More than a Pet Peeve
Alright. Officially, today was so far my worst work day yet. And trust me, I’ve had some pretty bad work days so far, and it’s only my first 5 weeks at my job.
To get straight to the point, one of the employees didn’t show up for work today. He’s a guy that entered training about a week or two ago. So, basically, there were only THREE of us on shift tonight. And to put that in the words of the other employees who’ve been working there longer than me…”Three is hell”. I can understand why.
Usually, we split the rows between the four of us(if we have more, the other guy tags along on row 4). But today we had to split between three. Which is insane. I had to take the longest row(row 4) for the first time ever. And it was a chore.

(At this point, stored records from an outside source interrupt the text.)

Lemma step_woken t a m m' :
  threads_ok max_level m → woken (all_threads m) → thread_step static_ids t a m = Some (Ok m') →
  woken (all_threads m').
Proof.
  intros Hok Hw H. step_inv H;
    match goal with Hx : all_threads m !! t = Some ?s, Ha : at_ ?s = _ |- _ =>
      pose proof (ok_phase _ _ _ _ (Hok _ _ Hx)) as Hp; rewrite Ha in Hp; cbn in Hp end;
    cbn [all_threads alter_thread set_threads set_active_threads set_done set_total set_round push_buffer set_owner];
    rewrite ?alter_twice;
    try (match goal with Hx : all_threads m !! t = Some ?s, Ha : at_ ?s = _ |- _ =>
      eapply woken_self; [exact Hw | exact Hx | rewrite Ha; intros ? ?; cbn; tauto |];
      unfold after_useless, after_wake; cbn; rewrite ?Ha; repeat case_match; cbn; try done; fail end).
  all: repeat match goal with E : of_option _ = Ok _ |- _ => apply of_option_ok in E end.
  all: try (eapply woken_push; [exact Hw | done | by apply Nat.eqb_neq | done | intros ? ?; rewrite Heqp; cbn; tauto | done]; fail).
  all: try (match goal with |- woken (alter (goto _) _ (all_threads _)) =>
    match type of Hp with ?o ≠ _ => rewrite <- (alter_same o (all_threads m)) end end).
  all: try (match type of Hp with ?o ≠ _ =>
    match goal with E : all_threads _ !! o = Some ?y |- _ =>
      eapply (woken_on t o _ _ _ _ y); [exact Hw | done | done | done | unfold after_wake; repeat case_match; done
        | rewrite Heqp; intros ? ?; cbn; intuition congruence | by eauto | rewrite Heqp; cbn; intros H1 H2 ] end end).
  all: try (by left); try (right; tauto).
  - congruence.
  - left. unfold thread_has_work in H2. destruct (has_work (here a0)); [done |]. cbn in *. split; [done |].
    intros E. unfold buffer_empty in H2. by rewrite E in H2.
  - right. intros [_ Hb]. unfold buffer_empty in *. by destruct (buffer a0).
  - apply (woken_wake t o _ _ _ s a0); try done. rewrite Heqp. by intros i b ->.
  - apply Nat.eqb_eq in Heqb0 as ->.
    apply (woken_self t _ _ s); [done | done | rewrite Heqp; cbn; tauto | cbn; by rewrite Heqp].
  - apply (woken_self t _ _ s); [done | done | rewrite Heqp; cbn; tauto |].
    intros _ _ E. change (thread_has_work (goto Counting s)) with (thread_has_work s) in E. congruence.
Qed.
Definition prio_get_work (s : prio_local) : res (next * prio_local) :=
  let* s := check_priority_buffer s in
  let* r := set_next_node s in
  if negb r.1 then Ok (Waits, r.2)
  else
    match current_node (here r.2) with
    | None => Err assert_fail
    | Some c =>
        let* n := serial_of c (here r.2) in
        asserting (i_am_on_queue n && node_has_work n) (Ok (Got (node_id c), r.2))
    end.

(** ** The rest *)

Definition prio_finish_work (s : prio_local) : res unit :=
  match current_node (here s) with
  | None => Err assert_fail
  | Some c =>
      let* b := in_queue c s in
      let* o := get_owner c s in
      asserting (b && (o =? thread_id s)) (Ok ())
  end.

Definition prio_gather_next_tuples (id : Z) (s : prio_local) : res (list Z * prio_local) :=
  let* r := serial_gather_next_tuples id (here s) in Ok (r.1, set_here r.2 s).

(** [base::init_node]: the first tuple of a node, then its owner *)
Definition prio_init_node (w : work) (s : prio_local) : res prio_local :=
  let* s := prio_new_work w s in
  Ok (set_owner (node_addr w.1.1) (thread_id s) s).

(** a node made while the program runs *)
Definition prio_create_node (w : work) (s : prio_local) : res prio_local :=
  let* s := create_prio_node w.1.1 s in prio_init_node w s.

(** the nodes of the thread get their level and their first tuple, the works [ws] *)
Fixpoint init_nodes (ws : list work) (s : prio_local) : res prio_local :=
  match ws with
  | [] => Ok s
  | w :: ws =>
      let a := node_addr w.1.1 in
      let s := put_level a (initial_priority program_priority) s in
      let* s := prio_init_node w s in
      let* o := get_owner a s in
      let* n := serial_of a (here s) in
      asserting ((o =? thread_id s) && i_am_on_queue n && node_has_work n) (init_nodes ws s)
  end.

Definition heap_type_of : res heap_type :=
  let* t := get_priority_type in
  let* o := of_option (priority_ordering program_priority) in
  match t, o with
  | FIELD_FLOAT, PRIORITY_DESC => Ok HEAP_FLOAT_DESC
  | FIELD_FLOAT, PRIORITY_ASC => Ok HEAP_FLOAT_ASC
  | FIELD_INT, PRIORITY_DESC => Ok HEAP_INT_DESC
  | FIELD_INT, PRIORITY_ASC => Ok HEAP_INT_ASC
  | _, _ => Err assert_fail
  end.

Definition prio_init (ws : list work) (s : prio_local) : res prio_local :=
  let* t := heap_type_of in init_nodes ws (set_ptype t s).

(** [assert_end_iteration] of the scheduler and its nodes, less what is of [Threads] *)
Definition prio_assert_end_iteration (ids : list Z) (s : prio_local) : res unit :=
  asserting (negb (prio_has_work s))
    (let* _ := assert_nodes_end ids (here s) in
     asserting (match priority_buffer s with [] => true | _ => false end) (Ok ())).

End Program.
Lemma heap_flag a :
  a ∈ dom (works (base p)) →
  complex_pqueue.in_queue (prio_queue s) a = Ok (bool_decide (is_Some (ranked p !! a))).
Proof using Hrep.
  intros Ha. rewrite (complex_pqueue.in_queue_contents typ _ (q_heap _ _ _ _ _ Hrep)).
  - by rewrite (q_ranked _ _ _ _ _ Hrep).
  - by rewrite (q_heap_nodes _ _ _ _ _ Hrep).
Qed.

Lemma queue_has_work : has_work (here s) = bool_decide (waiting (base p) ≠ []).
Proof using Hrep.
  unfold has_work, double_empty. rewrite (rep_head _ _ _ (q_queue _ _ _ _ _ Hrep)).
  by destruct (waiting (base p)).
Qed.

Lemma some_work :
  prio_has_work s = bool_decide (waiting (base p) ≠ [] ∨ inbox p ≠ [] ∨ ranked p ≠ ∅).
Proof using Hrep.
  unfold prio_has_work. rewrite queue_has_work, heap_empty, (q_inbox _ _ _ _ _ Hrep).
  destruct (inbox p), (waiting (base p)); repeat case_bool_decide; cbn; try done; naive_solver.
Qed.

(** changes that leave the queues *)

Lemma queues_nodes ns : queues_rep typ me maxl (set_here (set_snodes ns (here s)) s) p.
Proof using Hrep. split; apply Hrep. Qed.

Lemma queues_works W : dom W = dom (works (base p)) → queues_rep typ me maxl s (set_works W p).
Proof using Hrep. intros HW. destruct Hrep. split; cbn; try assumption; by etrans. Qed.

Lemma queues_level a l :
  queues_rep typ me maxl (put_level a l s) (set_plan_levels (<[a := l]> (plan_levels p)) p).
Proof using Hrep. split; try apply Hrep. cbn. by rewrite (q_levels _ _ _ _ _ Hrep). Qed.
Lemma init_nodes_follows ws s p :
  prio_inv s p → NoDup ((λ w : work, node_addr w.1.1) <$> ws) → Forall (λ w, fresh w p) ws →
  ∃ s' p', init_nodes program_priority ws s = Ok s' ∧ prio_inv s' p' ∧
    (∀ a, queued p a → queued p' a) ∧ Forall (λ w, queued p' (node_addr w.1.1)) ws ∧
    running (base p') = running (base p).
Proof using Htyp.
  revert s p. induction ws as [| w ws IH]; intros s p [H Hown] Hnd Hall; [by exists s, p |].
  cbn [fmap list_fmap] in Hnd. apply NoDup_cons in Hnd as [Hni Hnd].
  apply Forall_cons in Hall as [[Hf Hq] Hall]. set (a := node_addr w.1.1) in *.
  set (l := initial_priority program_priority).
  set (p1 := set_plan_levels (<[a := l]> (plan_levels p)) p).
  assert (H1 : prio_rep (put_level a l s) p1).
  { apply rep_level; [done | by eapply fits_dom | |].
    - intros Hw. apply Hq. by left; left.
    - destruct (ranked p !! a) eqn:E; [| done]. destruct Hq. right. by rewrite E. }
  destruct (new_work_follows _ p1 w H1 Hf) as (s2 & E2 & H2 & Hq2).
  pose proof (rep_own s2 _ a H2) as H3. set (p2 := own me a (plan_add typ w p1)) in *.
  assert (Hown2 : owned me p2).
  { intros b Hb. cbn. destruct (decide (b = a)) as [-> | Hne]; [apply lookup_insert_eq |].
    rewrite lookup_insert_ne, add_owners by done. apply Hown.
    change (queued (plan_add typ w p1) b) in Hb. by apply add_queued in Hb as [? | Hb]. }
  cbn [init_nodes]. fold a l. unfold prio_init_node. rewrite E2. cbn [res_bind]. fold a.
  rewrite (q_me _ _ _ _ _ (rep_queues _ _ _ _ _ H2)).
  unfold get_owner. cbn [owners set_owner thread_id]. rewrite lookup_insert_eq. cbn [of_option res_bind].
  assert (Hb : busy (base p2) a).
  { apply (busy_works (base (give w p1))); [cbn; by rewrite works_add |].
    apply (give_busy maxl 1 w p1 a Hf). by right. }
  pose proof Hb as (L & HL & _).
  destruct (nr_node _ _ _ _ (rep_nodes _ _ _ _ _ H3) a L HL) as (n & Hn & _ & Hfl & _).
  unfold serial_of. rewrite Hn. cbn [of_option res_bind].
  rewrite (q_me _ _ _ _ _ (rep_queues _ _ _ _ _ H2)), Z.eqb_refl, (proj2 Hfl Hq2).
  rewrite (nr_has_work _ _ _ _ (rep_nodes _ _ _ _ _ H3) (base p2) a n eq_refl Hn), bool_decide_true by done.
  cbn [andb asserting].
  destruct (IH _ p2 (conj H3 Hown2) Hnd) as (s' & p' & E' & H' & Hqm & Hqa & Hr').
  { apply Forall_forall. intros w' Hw'. rewrite Forall_forall in Hall. apply fresh_init; [by apply Hall |].
    intros Heq. apply Hni. fold a in Heq. rewrite <- Heq. by apply (list_elem_of_fmap_2 (λ w : work, node_addr w.1.1)). }
  exists s', p'. split; [done |]. split; [done |]. split; [| split].
  - intros b Hbq. apply Hqm. change (queued (plan_add typ w p1) b). by apply queued_add_mono.
  - apply Forall_cons. split; [| done]. by apply Hqm.
  - rewrite Hr'. exact (add_running w p1).
Qed.

End Follow.
(* ===== verification/TreeBarrier.v ===== *)
(** The barrier of the threads, [utils/tree_barrier.hpp]: a tree of nodes, one for
    each thread, in which a thread waits for its children, tells its parent and then
    waits for the root to turn the sense of the barrier.  The constructor as it builds
    the tree, and [wait] as steps of one thread between two accesses to what other
    threads read or write.  Reads and writes take effect in the order of the program. *)

From Stdlib Require Import ZArith Lia Bool.
From stdpp Require Import base tactics list numbers option relations.
From S2P Require Import Prelude Words.

#[local] Open Scope Z_scope.

(** ** Nodes and the barrier *)

(** [outer] is the barrier that holds the node; nodes are at their ids in [node] *)
Record inner_node : Type := mk_inner {
  parent : option nat;
  count : Z;
  children_count : Z;
  thread_sense : bool;
  id : nat
}.

Record tree_barrier : Type := mk_barrier {
  size : nat;
  radix : nat;
  node : list inner_node;
  sense : bool
}.

Definition set_children (n : Z) (x : inner_node) : inner_node :=
  mk_inner (parent x) (count x) n (thread_sense x) (id x).
Definition set_thread_sense (b : bool) (x : inner_node) : inner_node :=
  mk_inner (parent x) (count x) (children_count x) b (id x).
Definition set_nodes (ns : list inner_node) (b : tree_barrier) : tree_barrier :=
  mk_barrier (size b) (radix b) ns (sense b).
Definition set_sense (s : bool) (b : tree_barrier) : tree_barrier :=
  mk_barrier (size b) (radix b) (node b) s.
Definition alter_node (i : nat) (f : inner_node → inner_node) (b : tree_barrier) : tree_barrier :=
  set_nodes (alter f i (node b)) b.

(** [if(id == 0) assert(parent == NULL)] *)
Definition root_asserted (i : nat) (p : option nat) : bool :=
  negb (i =? 0)%nat || match p with None => true | Some _ => false end.

Definition set_count (n : Z) (x : inner_node) : inner_node :=
  mk_inner (parent x) n (atomic_assign (children_count x) n) (thread_sense x) (id x).

(** ** The constructor *)

(** the constructor of a node; [s] is [outer->sense] *)
Definition new_inner_node (s : bool) (p : option nat) (n : Z) (i : nat) : res inner_node :=
  asserting (root_asserted i p) (Ok (mk_inner p n n (negb s) i)).

(** the loop over the children of a node, with [build] at the depth below: the nodes
    and how many children there are *)
Fixpoint build_children (b : list inner_node → res (bool * list inner_node)) (n : nat)
    (ns : list inner_node) (num_children : nat) : res (list inner_node * nat) :=
  match n with
  | O => Ok (ns, num_children)
  | S n =>
      let* p := b ns in
      build_children b n (snd p) (if fst p then S num_children else num_children)
  end.

(** [num_nodes] is the length of the list of nodes *)
Fixpoint build (sz rad : nat) (s : bool) (depth : nat) (p : option nat)
    (ns : list inner_node) : res (bool * list inner_node) :=
  let this_id := length ns in
  if (length ns =? sz)%nat then Ok (false, ns)
  else
    match depth with
    | O =>
        let* x := new_inner_node s p 0 this_id in
        Ok (true, ns ++ [x])
    | S depth =>
        let* x := new_inner_node s p (Z.of_nat rad) this_id in
        let* c := build_children (build sz rad s depth (Some this_id)) rad (ns ++ [x]) 0 in
        let '(ns, num_children) := c in
        if (num_children =? rad)%nat then Ok (true, ns)
        else Ok (true, alter (set_count (Z.of_nat num_children)) this_id ns)
    end.
Lemma resting_balance ps p :
  inv remotes ps → resting ps → ps !! 0%nat = Some p →
  sumi (after 0 balance) 0 ps + count (tok (tz p)) = 0.
Proof.
  intros Hm Hrest Hp. pose proof (sumi_split 0 balance ps 0) as Hs.
  pose proof (inv_flight _ _ Hm) as Hfl.
  assert (H0 : total inbox ps = 0).
  { rewrite <-(sumi_total inbox ps 0), <-(sumi_zero ps 0) at 1. apply sumi_rel; [done|].
    intros j q q' Hq Hq'. assert (q' = q) as -> by congruence. by destruct (Hrest j q Hq). }
  pose proof (sumi_upto_0 balance ps p Hp) as Hup.
  destruct (inv_counts _ _ Hm _ p Hp) as [Hc _ _ _ Hidle].
  destruct (Hidle (proj1 (Hrest _ p Hp))). unfold balance in Hup at 2. lia.
Qed.

(** each poll of the machine with the token brings the end nearer *)
Lemma rounds_step i p ps ps' n :
  inv remotes ps → few ps → resting ps → rounds n ps → ps !! i = Some p → tokens_of p ≠ [] →
  act remotes (Poll i) ps = Some (Ok (ps', true)) → ∃ n', (n' < n)%nat ∧ rounds n' ps'.
Proof.
  intros Hm Hfew Hrest (t & g & p0 & Hp0 & Htok & Hn) Hp Hne H.
  assert (t = i) as ->.
  { rewrite (Htok i p Hp) in Hne. by destruct (Nat.eqb_spec i t) as [->|]. }
  assert (p0 = p) as -> by congruence. clear Hp0.
  pose proof (inv_length _ _ Hm) as Hl. unfold world in world_size.
  destruct (lookup_lt_is_Some_2 remotes i) as [self Hself]; [rewrite <-Hl; by eapply lookup_lt_Some|].
  destruct (Hrest i p Hp) as [Ha _].
  destruct (poll_unfold i p self ps _ Hp Hself Ha H) as (r' & Hr' & He).
  destruct (token_at _ ps i p Hm Hp Hne) as (g' & Hg & _ & Hpr).
  assert (g' = g) as -> by (rewrite (Htok i p Hp), Nat.eqb_refl in Hg; by injection Hg).
  assert (Hdl : ∀ l z m, length (deliver i l z m ps) = length ps)
    by (intros; unfold deliver; by rewrite length_imap).
  destruct i as [|i].
  - (* the leader starts a round *)
    destruct (leader_polls _ world_size remotes_addr ps self p g Hm Hfew Hp Hself Ha Hg)
      as (z & m & He' & Hin & _ & Hcase); [destruct Hpr as [[_ ?]|?]; [by left|by right]|].
    rewrite He' in Hr'. injection Hr' as <-. cbn in He. injection He as -> Hdec.
    rewrite (left_ok _ world_size remotes_addr 0 self Hself). set (l := (length remotes - 1)%nat).
    destruct (decided p g) eqn:Hd; [done|]. destruct Hcase as (Hzt & Hzh & Hout & _).
    destruct (lookup_lt_is_Some_2 ps l) as [q Hq]; [lia|].
    assert (Hmv : ∀ k, (k < n)%nat → (k = S (length ps + l) ∨ k = S l ∧ all_white 1 ps) →
      ∃ n', (n' < n)%nat ∧ rounds n' (deliver 0 l z m ps)).
    { intros k Hk Hcl. exists k. split; [done|].
      exists l, (mk_token WHITE 0), (deliver_one 0 l z m l q). split.
      { unfold deliver. by rewrite list_lookup_imap, Hq. }
      split; [by apply (tokens_moved ps 0 l p z m g); [done|done|lia|..]|]. rewrite Hdl.
      assert (Hqh : has_global_tok (tz (deliver_one 0 l z m l q)) = false).
      { cbn. rewrite (proj2 (Nat.eqb_neq l 0)) by lia. pose proof (Htok l q Hq) as Ht.
        rewrite (proj2 (Nat.eqb_neq l 0)) in Ht by lia. apply app_nil in Ht as [Ht _].
        by destruct (has_global_tok (tz q)). }
      destruct Hcl as [->|[-> Hw]]; right; [left|right].
      - split_and!; [lia| |by right]. intros j q' Hj (q0 & Hq0 & _)%deliver_lookup.
        apply lookup_lt_Some in Hq0. lia.
      - split_and!; [done| |done|done|].
        + intros j q' _ (q0 & Hq0 & ->)%deliver_lookup. cbn. destruct (Nat.eqb_spec j 0) as [->|].
          * by rewrite Hzt.
          * apply (Hw j q0); [lia|done].
        + destruct (deliver_sums 0 l z m ps l) as (_ & _ & -> & _). symmetry.
          rewrite <-(sumi_zero ps 0). apply sumi_rel; [done|]. intros j q0 q1 Hq0 _. unfold after.
          rewrite (proj2 (Nat.ltb_ge _ _)); [done|]. apply lookup_lt_Some in Hq0. simpl. lia. }
    destruct Hn as [Hn|[(Hn & Hw & _)|(_ & Hw & Hh & Hwg & Hcg)]].
    + apply (Hmv (S (length ps + l))%nat); [lia|by left].
    + apply (Hmv (S l)); [lia|by right].
    + exfalso. unfold decided in Hd. rewrite Hh, Hwg, (Hw 0%nat p) in Hd by done. cbn in Hd.
      rewrite andb_true_r in Hd. apply Z.eqb_neq in Hd.
      pose proof (resting_balance ps p Hm Hrest Hp). lia.
  - (* the token moves to the left *)
    destruct Hpr as [[? _]|Hpr]; [done|].
    destruct (idler_passes _ remotes_addr ps i self p g Hm Hfew Hp Hself Ha Hg Hpr)
      as (z & m & g' & He' & Hzh & Hin & Hout & _ & _ & Hc & Hcase).
    rewrite He' in Hr'. injection Hr' as <-. cbn in He. injection He as ->.
    rewrite (left_ok _ world_size remotes_addr (S i) self Hself).
    destruct (lookup_lt_is_Some_2 ps i) as [q Hq]; [apply lookup_lt_Some in Hp; lia|].
    exists (pred n). split; [lia|]. exists i, g', (deliver_one (S i) i z m i q). split.
    { unfold deliver. by rewrite list_lookup_imap, Hq. }
    split; [by apply (tokens_moved ps (S i) i p z m g); [done|done|lia|..]|]. rewrite Hdl.
    assert (Hqh : has_global_tok (tz (deliver_one (S i) i z m i q)) = false).
    { cbn. rewrite (proj2 (Nat.eqb_neq i (S i))) by lia. pose proof (Htok i q Hq) as Ht.
      rewrite (proj2 (Nat.eqb_neq i (S i))) in Ht by lia. apply app_nil in Ht as [Ht _].
      by destruct (has_global_tok (tz q)). }
    destruct Hn as [Hn|[(Hn & Hw & [?|Hh])|(Hn & Hw & Hh & Hwg & Hcg)]]; [left; lia|done|right; left|right; right].
    + rewrite Hh in Hcase. destruct Hcase as [_ Hzt]. split_and!; [lia| |by right].
      intros j q' Hj (q0 & Hq0 & ->)%deliver_lookup. cbn. destruct (Nat.eqb_spec j (S i)) as [->|].
      * by rewrite Hzt.
      * apply (Hw j q0); [lia|done].
    + rewrite Hh in Hcase. destruct Hcase as [Hty Hzt].
      pose proof (Hw (S i) p ltac:(lia) Hp) as Hpw.
      assert (Hb : is_black (tok (tz p)) = false)
        by (unfold is_black, is_white, BLACK, WHITE in *; by destruct (type (tok (tz p)))).
      rewrite Hb in Hty. split_and!; [lia| |done| |].
      * intros j q' Hj (q0 & Hq0 & ->)%deliver_lookup. cbn. destruct (Nat.eqb_spec j (S i)) as [->|].
        -- by rewrite Hzt.
        -- by apply (Hw j q0).
      * unfold is_white in *. by rewrite Hty.
      * destruct (deliver_sums (S i) i z m ps i) as (_ & _ & -> & _).
        destruct (sums_pred ps i p balance Hp) as [-> _].
        destruct (inv_counts _ _ Hm _ p Hp) as [Hcp _ _ _ Hidle]. destruct (Hidle Ha).
        rewrite Hc, Hcg. unfold balance at 3. lia.
Qed.
Lemma center_allocate_ok own s live t cnt sz o :
  memory_inv own s live → 8 <= cnt * sz < 2 ^ 57 →
  center_allocate sys_new t cnt sz s = Some o →
  ∃ p s', o = Ok (p, s') ∧ bytes s' = bytes s ∧ 0 < p ∧
    (∀ a n, live !! a = Some n → a + n <= p ∨ p + cnt * sz <= a) ∧
    memory_ok s' (<[p := cnt * sz]> live).
Proof.
  intros Hm Hn H. unfold center_allocate, pool_allocate in H.
  rewrite (wrap_id 64 (cnt * sz)) in H by lia. set (z := cnt * sz) in *.
  destruct (get_group_ok own s live t z Hm Hn) as (g & fs & Hgg & Hg). rewrite Hgg in H.
  destruct (group_allocate sys_new g (bytes s) (given s)) as [o'|] eqn:Ha; [|done].
  destruct (group_allocate_ok own s live t z g fs o' Hm Hg Ha) as (p & g' & rs' & own' & -> & Hal).
  injection H as <-. destruct Hal as [Hr Hl [fs' Hg'] Hbef Hfr Hgiv].
  exists p. eexists. split; [done|]. split; [done|]. split; [lia|]. split.
  - intros a n Han. destruct (inv_live _ _ _ Hm a n Han) as (? & ? & ? & Hh).
    destruct (decide (a + n <= p ∨ p + z <= a)) as [|Hin]; [done|exfalso].
    apply (Hbef (Z.max a p) a); [lia|]. apply Hh. lia.
  - exists own'. split.
    + intros a n [(-> & <-)|(Hne & Han)]%lookup_insert_Some; [split_and!; [lia..|done]|].
      destruct (inv_live _ _ _ Hm a n Han) as (? & ? & ? & Hh). split_and!; [done..|].
      intros b Hb. destruct (Hfr b (Live a) (Hh b Hb)) as [?|[?|?]]; done.
    + cbn [pools bytes]. apply (put_group_ok own own' s (bytes s) t z g' fs' (given s)).
      * intros t' p' z' g'' ? ?. by eapply (inv_group _ _ _ Hm).
      * done.
      * intros t' z' g'' fs'' Hne Hg''. apply (group_ok_mono own own' (bytes s)); [done| |done].
        intros b T HT HTs. destruct (Hfr b T HT) as [?|[->| ->]]; [done|exfalso..];
          destruct HTs as [(? & _ & [=])|[=]]; by subst.
    + done.
Qed.
End Allocation.
(* ===== verification/SimFacts.v ===== *)
(** What the operations of the simulator's scheduler do to one node: the tuples that they
    give it or take from it, and its faces; and when what it was told agrees with them. *)

From Stdlib Require Import ZArith Lia Bool String Permutation.
From stdpp Require Import base tactics list numbers option gmap sorting.
From S2P Require Import Prelude Words Types RuntimeList Tuple SimpleTuple Heap Pqueues Node Loader Sim.

#[local] Open Scope Z_scope.

(** ** The tuples that wait at a node *)

Definition heap_tuples (h : list (heap_queue.heap_object (T := simple_tuple))) : list simple_tuple :=
  fst <$> heap_queue.entries h.

Definition node_facts (n : sim_node) : list simple_tuple :=
  pending n ++ heap_tuples (tuple_pqueue n) ++ heap_tuples (rtuple_pqueue n) ++
  (work_tuple ∘ fst <$> node_delay_queue n).

(** what the facts are about *)
Record view : Type := mk_view {
  view_faces : list Z;
  view_instantiated : bool;
  view_count : Z
}.

Definition faces_of (n : sim_node) : list Z :=
  [bottom n; north n; east n; west n; south n; top n].

Definition view_of (n : sim_node) : view :=
  mk_view (faces_of n) (instantiated_flag n) (neighbor_count n).

(** [n'] is [n] with [l] more tuples and the view [v] *)
Definition became (v : view) (l : list simple_tuple) (n n' : sim_node) : Prop :=
  view_of n' = v ∧ node_facts n' ≡ₚ node_facts n ++ l.

Definition given (l : list simple_tuple) (n n' : sim_node) : Prop := became (view_of n) l n n'.

Lemma given_nil n : given [] n n.
Proof. split; [done|by rewrite app_nil_r]. Qed.

Lemma became_app v v' l l' n n1 n2 : became v l n n1 → became v' l' n1 n2 → became v' (l ++ l') n n2.
Proof. intros [H1 H2] [H3 H4]. split; [done|]. by rewrite H4, H2, app_assoc. Qed.

Lemma became_given v l l' n n1 n2 : became v l n n1 → given l' n1 n2 → became v (l ++ l') n n2.
Proof. intros H1 H2. apply (became_app v v l l' n n1 n2 H1). destruct H1 as [<- _]. exact H2. Qed.

Lemma given_app l l' n n1 n2 : given l n n1 → given l' n1 n2 → given (l ++ l') n n2.
Proof. apply became_given. Qed.

Lemma heap_tuples_insert typ el pr h :
  heap_tuples (heap_queue.insert typ el pr h) ≡ₚ el :: heap_tuples h.
Proof. unfold heap_tuples. by rewrite heap_queue.entries_insert. Qed.

Lemma heap_tuples_pop typ el h h' :
  heap_queue.pop typ h = Ok (el, h') → heap_tuples h ≡ₚ el :: heap_tuples h'.
Proof. intros H. unfold heap_tuples. by rewrite (heap_queue.pop_entries _ _ _ _ H). Qed.

Lemma given_push stpl n : given [stpl] n (push_pending stpl n).
Proof. split; [done|]. unfold node_facts. cbn. solve_Permutation. Qed.

Lemma given_insert stpl pr n : given [stpl] n (insert_by_count stpl pr n).
Proof.
  unfold insert_by_count. destruct (0 <? get_count stpl); (split; [done|]);
    unfold node_facts; cbn [set_pqueues pending tuple_pqueue rtuple_pqueue node_delay_queue];
    rewrite heap_tuples_insert; solve_Permutation.
Qed.

Lemma given_delay now w d n : given [work_tuple w] n (add_delay_work now w d n).
Proof.
  split; [done|]. unfold node_facts, add_delay_work, general_push. cbn.
  rewrite fmap_app. cbn. solve_Permutation.
Qed.

(** tuples are taken out of the queues of [n] *)
Definition took (l : list simple_tuple) (n n' : sim_node) : Prop :=
  view_of n' = view_of n ∧ node_facts n ≡ₚ l ++ node_facts n'.

Lemma took_app l l' n n1 n2 : took l n n1 → took l' n1 n2 → took (l ++ l') n n2.
Proof. intros [H1 H2] [H3 H4]. split; [congruence|]. by rewrite H2, H4, app_assoc. Qed.

Lemma take_until_perm fuel typ until : ∀ h ls h' ls',
  take_until fuel typ until h ls = Ok (h', ls') →
  ∃ l, ls' = ls ++ l ∧ heap_tuples h ≡ₚ l ++ heap_tuples h'.
Proof.
  induction fuel as [|fuel IH]; intros h ls h' ls' H; [done|]. cbn [take_until] in H.
  destruct (heap_queue.empty h); [injection H as <- <-; exists []; by rewrite app_nil_r|].
  apply res_bind_ok in H as (pr & _ & H).
  destruct (until <? _); [injection H as <- <-; exists []; by rewrite app_nil_r|].
  apply res_bind_ok in H as ([el h1] & Hpop & H). cbn [fst snd] in H.
  destruct (IH _ _ _ _ H) as (l & -> & Hp). exists (el :: l). split; [by rewrite <-app_assoc|].
  rewrite (heap_tuples_pop _ _ _ _ Hpop), Hp. done.
Qed.

Lemma general_top_none {T} (q : general_pqueue T) : general_top q = None → q = [].
Proof.
  destruct q as [|y q]; [done|]. cbn [general_top].
  destruct (general_top q) as [[? ?]|]; [destruct (_ <? _)|]; discriminate.
Qed.

Lemma general_top_perm {T} (q : general_pqueue T) x q' :
  general_top q = Some (x, q') → q ≡ₚ x :: q'.
Proof.
  revert x q'. induction q as [|y q IH]; intros x q' H; [done|]. cbn [general_top] in H.
  destruct (general_top q) as [[z q1]|] eqn:E.
  - specialize (IH z q1 eq_refl). destruct (snd y <? snd z); injection H as <- <-.
    + rewrite IH. apply Permutation_swap.
    + done.
  - injection H as <- <-. by apply general_top_none in E as ->.
Qed.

There were people asking for fulls and halves of the main meal, then fulls and halves of the alternate meal. (Main was some sort of noodle thing with a complicated word, and deli sandwiches was the alternate.) But what was the most confusing was this: Some wanted relish, mustard, mayo, cranberry sauce, and anything else you could possibly imagine today. Plus, it took TWO guys to get the relish bucket open. At the same time.
In the end, we got out nearly an hour late. Which was a surprise to me. I thought it would take a whole lot longer than that with only having the three of us.
But at least it’s over now. I got a paycheck of 260 bucks. So…a hefty one alright. Now we just have to wait for tomorrow to come by. A double-shift, and I’m doing desserts again. That’ll be fun!!